I tried to find the value by using AM-GM inequality by splitting $a$ and $b$ in terms of $\frac a2$ or $\frac b2$ etc, but wasn't able to get the desired value of the given function.

I have attached the complete question.

Question

Angelo
  • 12,328
  • 1
    How did you get 2a+b=2 – Shlok Jain May 26 '23 at 13:24
  • Actually the equation has at least a real solution if and only if $2a+b\geqslant2$. Hence, $$a^2+b^2\geqslant a^2+(2-2a)^2=5a^2-8a+4=\=5\left(a-\frac45\right)^2+\frac45\geqslant\frac45,.$$Also C) is true indeed the area of the graph of $S$ is $\frac14,.$ – Angelo May 26 '23 at 13:33
  • Actually I was just considering the limiting value of the given case. My solution also had the same 2a+b⩾2 – Harshil goyal May 26 '23 at 17:07

3 Answers3

5

Since you asked specifically for AM-GM, and even talked about splitting $a$ into $\frac{a}{2}$, you're very close! The answer is Yes it can.
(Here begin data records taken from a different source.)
(** ** The default work view *)

Lemma nonwork_tags_no_constraint (ds : datastore) (tags : option (list Tag)) :
  truthy tags = false ->
  nonwork_tags ds tags
  = get_all_tags (get_tagstore ds) (Some "nonworkview") "True".
Proof.
  intros Ht. unfold nonwork_tags.
  destruct tags as [[|x tags]|]; [|discriminate|];
    apply nonwork_loop_no_tags.
Qed.

(** X13: Without tag constraint the workable list always returns, whatever
    [started_only] and [is_root] are, and holds exactly the listed
    identifiers of loaded, started, workable tasks with status Active (and
    without tags when [notag_only]) that carry no tag flagged
    [nonworkview]. *)
Theorem workable_without_tags_spec (ds : datastore) (tags : option (list Tag))
        (notag_only started_only is_root : bool) :
  truthy tags = false ->
  exists l,
    get_active_tasks_list ds tags notag_only started_only is_root true = Ok l /\
    forall t,
      In t l <->
      In t (all_tasks ds) /\
      exists tk, get_task ds t = Some tk /\
                 passes_filters ["Active"] notag_only true tk /\
                 is_workable tk = true /\
                 forall tag,
                   In tag (get_tags tk) ->
                   ~ In tag (get_all_tags (get_tagstore ds)
                               (Some "nonworkview") "True").
Proof.
  intros Htr. rewrite get_active_tasks_list_workable.
  eexists. split; [reflexivity|]. intros t.
  rewrite !filter_In, accepted_iff, workable_keep_iff.
  rewrite (nonwork_tags_no_constraint ds tags Htr). unfold kept. split.
  - intros ((Hin & tk & Hg & Hp & _) & tk' & Hg' & Hw & Hex).
    rewrite Hg in Hg'. inversion Hg'; subst tk'.
    split; [assumption|]. exists tk. repeat split; try apply Hp; try assumption.
    intros tag Htag Hnw.
    apply (Hex ltac:(intros Hc; rewrite Hc in Hnw; contradiction) tag Hnw Htag).
  - intros (Hin & tk & Hg & Hp & Hw & Hex). split.
    + split; [assumption|]. exists tk.
      split; [assumption|]. split; [assumption|]. split.
      * intros Hc. rewrite Htr in Hc. discriminate.
      * discriminate.
    + exists tk. split; [assumption|]. split; [assumption|].
      intros _ tag Hnw Htag. exact (Hex tag Htag Hnw).
Qed.

Lemma workable_without_tags_spec_witness :
  truthy None = false /\
  exists l,
    get_active_tasks_list nonwork_store None false false true true = Ok l /\
    forall t,
      In t l <->
      In t (all_tasks nonwork_store) /\
      exists tk, get_task nonwork_store t = Some tk /\
                 passes_filters ["Active"] false true tk /\
                 is_workable tk = true /\
                 forall tag,
                   In tag (get_tags tk) ->
                   ~ In tag (get_all_tags (get_tagstore nonwork_store)
                               (Some "nonworkview") "True").
Proof.
  split; [reflexivity|].
  apply (workable_without_tags_spec nonwork_store None false false true).
  reflexivity.
Defined.

(** ** The workable selector *)

Lemma list_remove_incl (x y : Tag) (l : list Tag) :
  In x (list_remove y l) -> In x l.
Proof.
  induction l as [|z l IH]; simpl; [tauto|].
  destruct (Tag_eq_dec y z); simpl; tauto.
Qed.

Lemma nonwork_loop_incl (tags : option (list Tag)) (x : Tag) (fuel : nat) :
  forall (nonwork_tag : list Tag) (i : nat),
    In x (nonwork_loop fuel tags nonwork_tag i) -> In x nonwork_tag.
Proof.
  induction fuel as [|fuel IH]; intros nonwork_tag i; simpl; [tauto|].
  destruct (nth_error nonwork_tag i) as [nwtag|]; [|tauto].
  destruct (truthy tags && tag_in nwtag (tag_list tags)); intros H;
    apply IH in H; [apply (list_remove_incl x nwtag)|]; assumption.
Qed.
Lemma inner_l4_offset_same_but_source_mac (payload_offset : Z) :
  12 <= payload_offset ->
  inner_l4_offset p2 payload_offset = inner_l4_offset p1 payload_offset.
Proof.
  intros Hpo. unfold inner_l4_offset.
  by rewrite !rd_same_but_source_mac by lia.
Qed.

End SourceMac.

Section SourceMacIrrelevant.
Context {H B : Type} `{!Hashlimit H} `{!Bitmap B}.
Implicit Types (st : state H B) (r : result H) (e : env) (p pp : frame).

Lemma port_filter_same_but_source_mac p1 p2 (pm : option B)
    (data_len : Z) (l : locals) :
  same_but_source_mac p1 p2 -> 4 <= icmp_offset l ->
  port_filter pm p2 data_len l = port_filter pm p1 data_len l.
Proof.
  intros Hsame Hoff. unfold port_filter. destruct pm as [m|]; [|done].
  case_match; [done|].
  rewrite (inner_l4_offset_same_but_source_mac p1 p2 Hsame) by lia.
  destruct (inner_l4_offset p1 _) as [[l4|reason]|] eqn:Hl4; simpl;
    [|done|done].
  apply inner_l4_offset_ge in Hl4.
  by rewrite !(rd_same_but_source_mac p1 p2 Hsame) by lia.
Qed.

Lemma reject_same_but_source_mac p1 p2 st (data_len : Z) (reason : string)
    (l : locals) (src ifc : H) :
  same_but_source_mac p1 p2 ->
  (forall off, hash l = Some off -> 12 <= off) ->
  outcome <$> reject st p2 data_len reason l src ifc
  = outcome <$> reject st p1 data_len reason l src ifc.
Proof.
  intros Hsame Hoff. unfold reject.
  rewrite (hash_bytes_same_but_source_mac p1 p2 Hsame l Hoff).
  unfold rd_range. destruct Hsame as [-> _].
  destruct (hash_bytes p1 l) as [ip|];
    repeat (case_match; simpl; try done).
Qed.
Hint: $ 2a + b = \frac{a}{2} + \frac{a}{2} + \frac{a}{2} + \frac{a}{2} +b $

$$ \frac{2}{5} = \frac{2a+b}{5} = \frac{ \frac{a}{2} + \frac{a}{2} + \frac{a}{2} + \frac{a}{2} +b }{5} \leq \sqrt{ \frac{ \frac{a^2}{4} +\frac{a^2}{4} +\frac{a^2}{4} +\frac{a^2}{4} + b^2 } { 5} } = \sqrt{ \frac{ a^2 + b^2 } { 5}}.$$

Hence, conclude that $a^2 + b^2 \geq \frac{4}{5}$.
Equality occurs when $ \frac{a}{2} = b$ and $2 = 2a+b$.

Calvin Lin
  • 68,864
3

Another method:

Divide by $x^2$ to get $$x^2+\frac{1}{x^2}+a(x+\frac{1}{x})-b=0$$

Substitute $(x+\frac{1}{x})=t$. So

$f(t)=t^2+at-(b+2)$

it's discriminant is always positive. Now $(x+\frac{1}{x})\geq2$ or $(x+\frac{1}{x})\leq-2$ for all x.

So this equation should have atleast one root greater than 2 or less than -2.
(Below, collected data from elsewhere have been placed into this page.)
(** * ai_course_assignment: the product catalogue parser and the
      embedding upload / search pipeline of assignment_10

    Shallow embedding of
    - [src/assignment_10/convert_products.py] (function
      [parse_products_from_text]) and
    - [src/assignment_10/assignment_10.py] (functions [get_embedding],
      [generate_and_upsert_embeddings], [search_similar_products] and the
      query block of [main]).

    Python text is a sequence of code points, Python [int] is [Z], the
    floats the parser builds are the doubles nearest to a decimal integer.
    The hosted services (embedding provider, vector index) are an interface
    whose calls and replies are recorded in a trace. *)

From Stdlib Require Import String Ascii.
From Stdlib Require Import List NArith ZArith QArith Lia Bool.
From Stdlib Require Import DecimalNat DecimalFacts.
Import ListNotations.

Local Open Scope N_scope.

(* ================================================================== *)
(** * Python [str] *)
(* ================================================================== *)

Module PyStr.

(** A character is a Unicode code point; a [str] is a list of them. *)
Definition char := N.
Definition str := list char.

(** Source literals are written as UTF-8 text and decoded to code points. *)
Fixpoint utf8_decode (bs : list N) : str :=
  match bs with
  | [] => []
  | b :: rest =>
      if b <? 128 then b :: utf8_decode rest
      else if b <? 224 then
        match rest with
        | b1 :: rest1 =>
            N.lor (N.shiftl (N.land b 31) 6) (N.land b1 63) :: utf8_decode rest1
        | _ => [b]
        end
      else if b <? 240 then
        match rest with
        | b1 :: b2 :: rest2 =>
            N.lor (N.shiftl (N.land b 15) 12)
              (N.lor (N.shiftl (N.land b1 63) 6) (N.land b2 63))
            :: utf8_decode rest2
        | _ => b :: rest
        end
      else
        match rest with
        | b1 :: b2 :: b3 :: rest3 =>
            N.lor (N.shiftl (N.land b 7) 18)
              (N.lor (N.shiftl (N.land b1 63) 12)
                 (N.lor (N.shiftl (N.land b2 63) 6) (N.land b3 63)))
            :: utf8_decode rest3
        | _ => b :: rest
        end
  end.

Definition u (s : string) : str :=
  utf8_decode (map N_of_ascii (list_ascii_of_string s)).
Arguments u s%_string.

(** [bool(s)]: a string is true when it is not empty. *)
Definition nonempty {A} (s : list A) : bool :=
  match s with [] => false | _ :: _ => true end.

Fixpoint eqb (s t : str) : bool :=
  match s, t with
  | [], [] => true
  | a :: s', b :: t' => (a =? b) && eqb s' t'
  | _, _ => false
  end.

(** [s.startswith(prefix)] *)
Fixpoint startswith (prefix s : str) : bool :=
  match prefix, s with
  | [], _ => true
  | a :: prefix', b :: s' => (a =? b) && startswith prefix' s'
  | _ :: _, [] => false
  end.

(** [word in s]: [word] occurs in [s] as a contiguous substring. *)
Fixpoint contains (word s : str) : bool :=
  startswith word s
  || match s with
     | [] => false
     | _ :: s' => contains word s'
     end.

(** [str.isspace] on one character, which is also the class [\s] of [re]
    on text patterns (both are CPython's [Py_UNICODE_ISSPACE]). *)
Definition isspace (c : char) : bool :=
  ((9 <=? c) && (c <=? 13)) || ((28 <=? c) && (c <=? 32))
  || (c =? 133) || (c =? 160) || (c =? 5760)
  || ((8192 <=? c) && (c <=? 8202))
  || (c =? 8232) || (c =? 8233) || (c =? 8239) || (c =? 8287)
  || (c =? 12288).

Fixpoint lstrip (s : str) : str :=
  match s with
  | c :: s' => if isspace c then lstrip s' else s
  | [] => []
  end.

Definition rstrip (s : str) : str := rev (lstrip (rev s)).

(** [s.strip()] *)
Definition strip (s : str) : str := rstrip (lstrip s).

(** [s.replace(c, "")] for a one-character string [c]. *)
Definition remove_char (c : char) (s : str) : str :=
  filter (fun x => negb (x =? c)) s.

End PyStr.
Import PyStr.

(* ================================================================== *)
(** * What the interpreter fixes *)
(* ================================================================== *)

(** A decimal digit, and its value. *)
Inductive digit := Zero | One | Two | Three | Four | Five | Six | Seven | Eight | Nine.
So Either $f(2)<0$ or $f(-2)<0$.

Now f(-2) can never be less than $0$ because a and b are between 0 and 1.

On solving $f(2)>0$ you will get $2a+b\geq2$ (not equal to 2)
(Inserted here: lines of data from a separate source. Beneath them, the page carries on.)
(* ===== verification/Striper.v ===== *)
(** * Striping (libceph/striper.c)

    The map between the bytes of a file (an RBD image) and the bytes of the RADOS objects that
    store it: forward ([ceph_file_to_extents], [ceph_iterate_extents]), backward
    ([ceph_extent_to_file]), and the number of objects of a file.

    A [struct list_head] of object extents is the list of the extents in list order; the
    callbacks [alloc_fn] and [action_fn] are functions on a state [A] that holds both of their
    arguments.  [locate] and [unlocate] are the specification: the object byte of a file byte
    and the file byte of an object byte. *)
From S2P Require Import Prelude.
From Stdlib Require Import Sorting.Sorted.

(** ** Data *)

Record ceph_file_layout := {
  stripe_unit : Z;   (* u32 *)
  stripe_count : Z;  (* u32 *)
  object_size : Z;   (* u32 *)
}.

Record ceph_object_extent := {
  oe_objno : Z;  (* u64 *)
  oe_off : Z;    (* u64 *)
  oe_len : Z;    (* u64 *)
}.

Record ceph_file_extent := {
  fe_off : Z;  (* u64 *)
  fe_len : Z;  (* u64 *)
}.

#[export] Instance ceph_object_extent_eq_dec : EqDecision ceph_object_extent.
Proof. solve_decision. Defined.
#[export] Instance ceph_file_extent_eq_dec : EqDecision ceph_file_extent.
Proof. solve_decision. Defined.

(** ** Operations *)

(** [div_u64_rem] and its relatives: a zero divisor traps. *)
Definition div_u64_rem (n d : Z) : outcome (Z * Z) :=
  if d =? 0 then Undef else Ret (n / d, n mod d).

Lemma div_u64_rem_nz n d : d ≠ 0 → div_u64_rem n d = Ret (n / d, n mod d).
Proof. intros. unfold div_u64_rem. by rewrite (proj2 (Z.eqb_neq d 0)). Qed.

(** Returns [*objno], [*objoff] and [*xlen]. *)
Definition ceph_calc_file_object_mapping (l : ceph_file_layout) (off len : Z)
    : outcome (Z * Z * Z) :=
  '(stripes_per_object, _) ← div_u64_rem (object_size l) (stripe_unit l);
  '(blockno, blockoff) ← div_u64_rem off (stripe_unit l);
  '(stripeno, stripepos) ← div_u64_rem blockno (stripe_count l);
  '(objsetno, objsetpos) ← div_u64_rem stripeno stripes_per_object;
  let objno := u64 (u64 (objsetno * stripe_count l) + stripepos) in
  let objoff := u32 (u32 (objsetpos * stripe_unit l) + blockoff) in
  let xlen := u32 (Z.min len (u32 (stripe_unit l - blockoff))) in
  Ret (objno, objoff, xlen).

(** The backward walk of [lookup_last] is a zipper: [prev] holds the extents not yet visited,
    nearest first, [next] those visited.  [LastAt] is the extent found; [AddAfter] is the
    position [add_pos] at which the walk stopped. *)
Inductive lookup_last_result :=
  | LastAt (prev : list ceph_object_extent) (ex : ceph_object_extent)
           (next : list ceph_object_extent)
  | AddAfter (prev next : list ceph_object_extent).

Fixpoint lookup_last (prev next : list ceph_object_extent) (objno : Z) : lookup_last_result :=
  match prev with
  | [] => AddAfter [] next
  | ex :: prev' =>
      if oe_objno ex =? objno then LastAt prev' ex next
      else if oe_objno ex <? objno then AddAfter prev next
      else lookup_last prev' (ex :: next) objno
  end.

Fixpoint lookup_containing (object_extents : list ceph_object_extent) (objno objoff xlen : Z)
    : option ceph_object_extent :=
  match object_extents with
  | [] => None
  | ex :: rest =>
      if (oe_objno ex =? objno) && (oe_off ex <=? objoff) &&
         (u64 (objoff + xlen) <=? u64 (oe_off ex + oe_len ex)) then Some ex
      else if oe_objno ex >? objno then None
      else lookup_containing rest objno objoff xlen
  end.

(** The closing check of [ceph_file_to_extents], over consecutive extents. *)
Fixpoint extents_sorted (object_extents : list ceph_object_extent) : bool :=
  match object_extents with
  | last_ex :: ((ex :: _) as rest) =>
      if (oe_objno last_ex >? oe_objno ex) ||
         ((oe_objno last_ex =? oe_objno ex) &&
          (u64 (oe_off last_ex + oe_len last_ex) >=? oe_off ex))
      then false else extents_sorted rest
  | _ => true
  end.

(** The loops advance by at least one stripe unit, the first and the last steps excepted. *)
Definition extents_fuel (l : ceph_file_layout) (len : Z) : nat :=
  Z.to_nat (len / stripe_unit l) + 3.

Section callbacks.
Context {A : Type}.
Variable alloc_fn : A → option A.
Variable action_fn : ceph_object_extent → Z → A → A.

(** One stripe unit: returns the new list, or [None] when [alloc_fn] failed. *)
Definition file_to_extents_add (exts : list ceph_object_extent) (objno objoff xlen : Z) (a : A)
    : option (list ceph_object_extent * A) :=
  let fresh := {| oe_objno := objno; oe_off := objoff; oe_len := xlen |} in
  match lookup_last (reverse exts) [] objno with
  | AddAfter prev next =>
      match alloc_fn a with
      | None => None
      | Some a => Some (reverse prev ++ fresh :: next, action_fn fresh xlen a)
      end
  | LastAt prev ex next =>
      if negb (u64 (oe_off ex + oe_len ex) =? objoff) then
        match alloc_fn a with
        | None => None
        | Some a => Some (reverse prev ++ ex :: fresh :: next, action_fn fresh xlen a)
        end
      else
        let ex' := {| oe_objno := oe_objno ex; oe_off := oe_off ex;
                      oe_len := u64 (oe_len ex + xlen) |} in
        Some (reverse prev ++ ex' :: next, action_fn ex' xlen a)
  end.

Definition file_to_extents_step (l : ceph_file_layout)
    (s : Z * Z * list ceph_object_extent * A)
    : outcome ((Z * Z * list ceph_object_extent * A) + (Z * list ceph_object_extent * A)) :=
  let '(off, len, exts, a) := s in
  if len =? 0 then Ret (inr ((if extents_sorted exts then 0 else - EINVAL), exts, a))
  else
    '(objno, objoff, xlen) ← ceph_calc_file_object_mapping l off len;
    match file_to_extents_add exts objno objoff xlen a with
    | None => Ret (inr (- ENOMEM, exts, a))
    | Some (exts, a) => Ret (inl (u64 (off + xlen), u64 (len - xlen), exts, a))
    end.

(** The return value with the list and the callback state it leaves. *)
Definition ceph_file_to_extents (l : ceph_file_layout) (off len : Z)
    (object_extents : list ceph_object_extent) (a : A)
    : outcome (Z * list ceph_object_extent * A) :=
  loop (extents_fuel l len) (file_to_extents_step l) (off, len, object_extents, a).

Definition iterate_extents_step (l : ceph_file_layout)
    (object_extents : list ceph_object_extent) (s : Z * Z * A)
    : outcome ((Z * Z * A) + (Z * A)) :=
  let '(off, len, a) := s in
  if len =? 0 then Ret (inr (0, a))
  else
    '(objno, objoff, xlen) ← ceph_calc_file_object_mapping l off len;
    match lookup_containing object_extents objno objoff xlen with
    | None => Ret (inr (- EINVAL, a))
    | Some ex => Ret (inl (u64 (off + xlen), u64 (len - xlen), action_fn ex xlen a))
    end.

Definition ceph_iterate_extents (l : ceph_file_layout) (off len : Z)
    (object_extents : list ceph_object_extent) (a : A) : outcome (Z * A) :=
  loop (extents_fuel l len) (iterate_extents_step l object_extents) (off, len, a).
End callbacks.

Definition ceph_file_extents_bytes (file_extents : list ceph_file_extent) : Z :=
  foldl (λ bytes fe, u64 (bytes + fe_len fe)) 0 file_extents.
So, you have $2a+b\geq2$ and $0<a<1$ and $0<b<1$ if you take a and b on x and y axis respectively. You will get following graph.

graph

Now $a^2+b^2$ represents square of distance of any point in required region from origin. So, it will be minimum when you will draw perpendicular from origin on $2x+y=2$ which is $\frac{2}{\sqrt{5}}$

Square it to get $\frac{4}{5}$ The area of region can also be found

2

By C-S $$2a+b\leq\sqrt{(4+1)(a^2+b^2)},$$ which gives $$a^2+b^2\geq\frac{4}{5}.$$ The equality occurs for $(a,b)=\left(\frac{4}{5},\frac{2}{5}\right).$

Cauchy-Schwarz(C-S) inequality it's the following.

Let $a_i$ and $b_i$ be real numbers. Prove that: $$(a_1^2+a_2^2+...+a_n)^2(b_1^2+b_2^2+...+b_n)^2\geq(a_1b_1+a_2b_2+...+a_nb_n)^2.$$

In our case $(a_1,a_2)=(a,b)$ and $(b_1,b_2)=(2,1)$.